I do not tell you how some days I don’t get out of bed till late
in the afternoon, how some weeks I don’t shower for days at a time, how I don’t
always brush my teeth. I don’t tell you about the laundry piling up on my
bedroom floor or the dishes unwashed in the sink. I don’t tell you about the
waste baskets in my bathroom spilling over. I don’t tell you how I panic over
making and receiving phone calls, that my inbox goes completely abandoned for unacceptable amounts of time because I cannot do something so simple as responding to an email. I don’t tell you how I had a meltdown over
pancakes the other night. And before that it was something equally minuscule. I
don’t tell you how I lose my temper and lash out at the people I love most. I
don’t tell you how I isolate. I don’t tell you how I don’t talk about it or
write about it. I don’t tell you just how good I am at swallowing the truth. I imagine I make the ugly sound pretty romanticized. It’s what I do. I’m a
writer…on the good days, that is.
Today, I am nothing.
Today, I can do nothing.
Today, there is nothing.
And you can’t tell me shit.
There is no moral here.
But I guess I finally started this blog.
You are everything!!! To so many. Thank you for your brutal honesty, because in it I see so much of myself. You have the strength to bare your soul, to be naked in front of us with your challenges. That is huge!! And because you step out and share, it gives me strength.
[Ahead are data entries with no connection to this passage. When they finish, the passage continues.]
(** What [initAgentsFolder] sets up in the root: the label it reports and
    the name of the entry. *)
Definition init_items (withConfig : bool) : list (string * string) :=
  [("AGENTS.md", "AGENTS.md"); ("commands/", "commands");
   ("hooks/", "hooks"); ("skills/", "skills")]
  ++ (if withConfig then [("config.yaml", "config.yaml")] else []).

(** Every file and every link of [fs] is in [fs'], unchanged. *)
Definition keeps_leaves (fs fs' : FS) : Prop :=
  forall q x, lookup q (Some fs) = Some x -> is_dir x = false ->
              lookup q (Some fs') = Some x.

(** How far [initAgentsFolder] has come on a disk that was [fs]: the items
    [done] are dealt with, [lists] are the labels created and skipped so
    far, and [now] is the disk. *)
Definition init_progress (fs : FS) (root : path) (done : list (string * string))
           (lists : list string * list string) (now : FS) : Prop :=
  fst lists
  = map fst (filter (fun i => negb (pathExists fs (join root (snd i)))) done)
  /\ snd lists
     = map fst (filter (fun i => pathExists fs (join root (snd i))) done)
  /\ (forall i, In i done -> pathExists now (join root (snd i)) = true)
  /\ (forall s, ~ In s (map snd done) ->
                lookup (join root s) (Some now) = lookup (join root s) (Some fs))
  /\ (exists es, lookup root (Some now) = Some (Dir es))
  /\ keeps_leaves fs now
  /\ grows fs now.

(** Times that follow one another within the debounce delay. *)
Fixpoint rapid (times : list nat) : Prop :=
  match times with
  | t1 :: ((t2 :: _) as rest) =>
      t1 <= t2 /\ t2 < t1 + Watch.DEBOUNCE_DELAY /\ rapid rest
  | _ => True
  end.

(** The file name a change reports is one the daemon reacts to. *)
Definition watched (filename : option string) : bool :=
  match filename with
  | Some f => Watch.shouldWatch f
  | None => false
  end.

(** A burst of changes, as the schedule of what the daemon receives. *)
Definition burst (events : list (nat * (path * option string)))
  : list (nat * Watch.Input) :=
  map (fun e => (fst e, Watch.FsChange (fst (snd e)) (snd (snd e)))) events.

(* ===================================================================== *)
(** ** Further example trees *)

Module Scenes.

(** A package inside a monorepo, each with instructions: the monorepo
    root has [AGENTS.md], the package has both [CLAUDE.md] and
    [AGENTS.md]. *)
Definition instructionsDisk : FS :=
  Dir [("w", Dir [("mono", Dir [
    (".agents", Dir [("AGENTS.md", File ("# Mono" ++ LF))]);
    ("pkg", Dir [(".agents", Dir [("CLAUDE.md", File "# Pkg");
                                   ("AGENTS.md", File "# Unused")])])])])].

(** Two roots with a command of the same name. *)
Definition commandsDisk : FS :=
  Dir [("w", Dir [("mono", Dir [
    (".agents", Dir [("commands", Dir [("build.md", File "far");
                                       ("deploy.md", File "ship")])]);
    ("pkg", Dir [(".agents", Dir [("commands", Dir [("build.md", File "near")])])])])])].

(** A project with an [AGENTS.md] of its own and nothing else set up. *)
Definition startedDisk : FS :=
  Dir [("home", Dir [("u", Dir [
    ("proj", Dir [(".agents", Dir [("AGENTS.md", File "# Mine")])])])])].

(** A home directory with a canonical tree and an empty client
    directory. *)
Definition unlinkedDisk : FS :=
  Dir [("home", Dir [("u", Dir [(".agents", Examples.canonicalTree);
                                (".claude", Dir [])])])].

End Scenes.

(* ===================================================================== *)
(** * Properties *)

Unset Implicit Arguments.

(** ** Paths *)

Lemma path_eqb_refl (p : path) : path_eqb p p = true.
Proof.
  induction p as [|a p IH]; [reflexivity|].
  simpl. now rewrite String.eqb_refl.
Qed.

Lemma path_eqb_eq (p q : path) : path_eqb p q = true <-> p = q.
Proof.
  split; [|intros ->; apply path_eqb_refl].
  revert q; induction p as [|a p IH]; destruct q as [|b q]; simpl;
    try congruence.
  intros H. apply andb_true_iff in H as [H1 H2].
  apply String.eqb_eq in H1. apply IH in H2. congruence.
Qed.

Lemma path_eqb_neq (p q : path) : path_eqb p q = false <-> p <> q.
Proof.
  rewrite <- path_eqb_eq. destruct (path_eqb p q); split; congruence.
Qed.

Lemma length_dirname (p : path) :
  p <> [] -> List.length (dirname p) < List.length p.
Proof.
  unfold dirname. induction p as [|a p IH]; [congruence|]. intros _.
  destruct p as [|b p]; [simpl; lia|].
  change (removelast (a :: b :: p)) with (a :: removelast (b :: p)).
  cbn [List.length]. assert (b :: p <> []) as Hne by congruence.
  specialize (IH Hne). cbn [List.length] in IH. lia.
Qed.

Lemma stops_false_nonroot (home : HomeDir) (currentDir : path) :
  stops home currentDir = false -> currentDir <> [].
Proof.
  intros H ->. discriminate H.
Qed.


Lemma dirname_join (p : path) (s : string) : dirname (join p s) = p.
Proof. unfold dirname, join. apply removelast_last. Qed.

Lemma basename_join (p : path) (s : string) : basename (join p s) = s.
Proof. unfold basename, join. apply last_last. Qed.

Lemma is_prefix_refl (p : path) : is_prefix p p = true.
Proof.
  induction p as [|a p IH]; [reflexivity|].
  simpl. now rewrite String.eqb_refl.
Qed.

Lemma is_prefix_app (p q : path) : is_prefix p q = true <-> exists r, q = p ++ r.
Proof.
  revert q. induction p as [|a p IH]; intros q.
  - split; [intros _; now exists q | reflexivity].
  - destruct q as [|b q]; simpl.
    + split; [discriminate | intros [r Hr]; discriminate Hr].
    + rewrite andb_true_iff, String.eqb_eq, IH. split.
      * intros [-> [r ->]]. now exists r.
      * intros [r Hr]. injection Hr as -> ->. split; [reflexivity | now exists r].
Qed.

Lemma is_prefix_antisym (p q : path) :
  is_prefix p q = true -> is_prefix q p = true -> p = q.
Proof.
  rewrite !is_prefix_app. intros [r ->] [r' Hr'].
  rewrite <- app_assoc in Hr'.
  rewrite <- (app_nil_r p) in Hr' at 1. apply app_inv_head in Hr'.
  symmetry in Hr'. apply app_eq_nil in Hr' as [-> _]. now rewrite app_nil_r.
Qed.

Lemma is_prefix_dirname (home cur : path) :
  is_prefix home cur = true -> cur <> home -> is_prefix home (dirname cur) = true.
Proof.
  rewrite !is_prefix_app. intros [r ->] Hne.
  destruct (exists_last (l := r)) as [r' [s ->]].
  - intros ->. now rewrite app_nil_r in Hne.
  - exists r'. unfold dirname. now rewrite app_assoc, removelast_last.
Qed.

(** ** Chain resolver *)

Lemma stops_at_home (home : HomeDir) :
  normalised home = true -> stops home home = true.
Proof.
  intros H. unfold stops, is_home. rewrite H, (path_eqb_refl home).
  apply orb_true_r.
Qed.

Lemma walkUp_step (fs : FS) (home : HomeDir) (cur : path) :
  walkUp fs home cur =
  marker_of fs cur ++ (if stops home cur then [] else walkUp fs home (dirname cur)).
Proof.
  rewrite walkUp_equation_1.
  destruct (inspect (stops home cur)) as [b Hb].
  destruct b; simpl; rewrite Hb; unfold marker_of.
  - now rewrite app_nil_r.
  - reflexivity.
Qed.

Lemma walkUp_at_home (fs : FS) (home : HomeDir) :
  normalised home = true -> walkUp fs home home = marker_of fs home.
Proof.
  intros H. rewrite walkUp_step, stops_at_home by exact H. apply app_nil_r.
Qed.

Lemma walkUp_below (fs : FS) (home : HomeDir) :
  normalised home = true ->
  forall (cur : path), is_prefix home cur = true ->
  forall m, In m (walkUp fs home cur) -> is_prefix home (dirname m) = true.
Proof.
  intros Hnormal cur. remember (List.length cur) as n eqn:Hn.
  revert cur Hn. induction n as [n IH] using lt_wf_ind.
  intros cur Hn Hpre m Hm.
  rewrite walkUp_step in Hm. apply in_app_or in Hm as [Hm|Hm].
  - unfold marker_of in Hm.
    destruct (pathExists fs (join cur AGENTS_DIR)); [|contradiction].
    destruct Hm as [<-|[]]. now rewrite dirname_join.
  - destruct (stops home cur) eqn:Hs; [contradiction|].
    assert (cur <> home) as Hne.
    { intros ->. now rewrite stops_at_home in Hs. }
    eapply (IH (List.length (dirname cur))); try reflexivity; eauto.
    + subst n. apply length_dirname. eapply stops_false_nonroot; eauto.
    + now apply is_prefix_dirname.
Qed.

(** C5, as the specification words it, fails in two ways.  When the walk
    does not start inside the home directory it never meets the home
    boundary and climbs to the file-system root: started in [/tmp/w] with
    the home directory [/home/u], the marker [/.agents] becomes [current].
    And when the home directory is not given in normal form the boundary
    is never recognised, since the walk compares strings: started in
    [/home/u/proj] with the home directory given as [/home/u/], the walk
    passes through [/home/u] and records [/.agents] as an ancestor. *)
Lemma C5_marker_above_home_found :
  ~ no_marker_above Examples.home
      (detectMonorepoChain Examples.env
         (MkDetect (Some Examples.outside) (Some Examples.homeDir)) Examples.disk)
  /\ ~ no_marker_above Examples.home
        (detectMonorepoChain Examples.env
           (MkDetect (Some (Examples.home ++ ["proj"])) (Some Examples.homeDirSlash))
           Examples.disk).
Proof.
  split; intros H; apply (H [".agents"]).
  - vm_compute. now left.
  - split; [reflexivity | discriminate].
  - vm_compute. right. right. now left.
  - split; [reflexivity | discriminate].
Qed.

(** C5, amended: when the home directory is given in normal form and the
    walk starts at the home directory or below it, no marker recorded as
    [current] or as an ancestor lies in a directory strictly above the
    home directory, whatever markers the disk holds there. *)
Theorem C5_no_marker_above_home_from_inside
        (env : Env) (fs : FS) (start : path) (home : HomeDir)
        (Hnormal : normalised home = true)
        (Hinside : is_prefix home start = true) :
  no_marker_above home
    (detectMonorepoChain env (MkDetect (Some start) (Some home)) fs).
Proof.
  intros m Hm [Habove Hne]. apply Hne.
  apply is_prefix_antisym; [exact Habove|].
  apply (walkUp_below fs home Hnormal start Hinside).
  unfold chain_markers, detectMonorepoChain in Hm. simpl in Hm.
  destruct (walkUp fs home start) as [|c rest]; simpl in Hm; [contradiction|].
  exact Hm.
Qed.

Lemma C5_no_marker_above_home_witness :
  normalised Examples.homeDir = true
  /\ is_prefix Examples.home (Examples.home ++ ["proj"]) = true
  /\ pathExists Examples.disk [".agents"] = true
  /\ no_marker_above Examples.home
       (detectMonorepoChain Examples.env
          (MkDetect (Some (Examples.home ++ ["proj"])) (Some Examples.homeDir))
          Examples.disk).
Proof.
  split; [reflexivity|]. split; [reflexivity|]. split; [reflexivity|].
  apply (C5_no_marker_above_home_from_inside Examples.env Examples.disk
           (Examples.home ++ ["proj"]) Examples.homeDir); reflexivity.
Defined.

(** ** Instruction files *)

Lemma readText_exists (fs : FS) (p : path) (c : string) :
  readText_fs p fs = OK c -> pathExists fs p = true.
Proof.
  unfold readText_fs, pathExists.
  destruct (lookup p (Some fs)) as [[]|]; congruence.
Qed.

Lemma mergeMarkdownChain_from_cons (fs : FS) (p : path) (rest : list path)
      (result content : string) :
  readText_fs p fs = OK content ->
  mergeMarkdownChain_from result (p :: rest) fs =
  (if falsy (trim content) then mergeMarkdownChain_from result rest
   else if falsy result then mergeMarkdownChain_from content rest
   else mergeMarkdownChain_from
          (trimEnd result ++ SEPARATOR ++ trimStart content)%string rest) fs.
Proof.
  intros H. simpl. unfold bind, pathExistsM, reads.
  rewrite (readText_exists _ _ _ H). simpl.
  unfold readText, reads_res. now rewrite H.
Qed.

(** ** Mapping builder *)

Lemma filter_instructions_resource
      (fuel : nat) (config : MonorepoConfig) (chain : list path) (cur : path)
      (r : ResourceName) (tgts : list path) (fs fs' : FS) (ms : list Mapping) :
  r <> R_AGENTS_md ->
  resource_mapping fuel config chain cur r tgts fs = Done ms fs' ->
  filter is_instructions_mapping ms = [].
Proof.
  intros Hr H. unfold resource_mapping, bind, ret in H.
  destruct (mergeDirectoryChain _ _ fs) as [[src|] fs1| |]; try discriminate;
    injection H as <- _; [|reflexivity].
  destruct r; [congruence| | |]; reflexivity.
Qed.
ReplyDeleteI wish I could hug all over you and take your pain away. But I can't. So please, for a moment, close your eyes and feel my arms around you. Hugging you tight and telling you what a Phenomenal you are. Please read Phenomenal Woman by Maya Angelo. You embody that poem.
~Margo
Sarah, so much love to you. Thank you for giving a glimpse inside of your struggle. You are not inadequate, you are brave. I imagine it took courage to write and publish this. I can absolutely relate. The raw honesty in your words is beautiful. I am honored to call you a friend and I am sending much love and light your way.
ReplyDeleteSending a lot of love to you Sarah. I have those days far more than I care to say, and far less than I used to thankfully. It's a balancing act and it feels impossible a lot of the time.
ReplyDeleteLove love love you, Sarah. And hugs! I understand.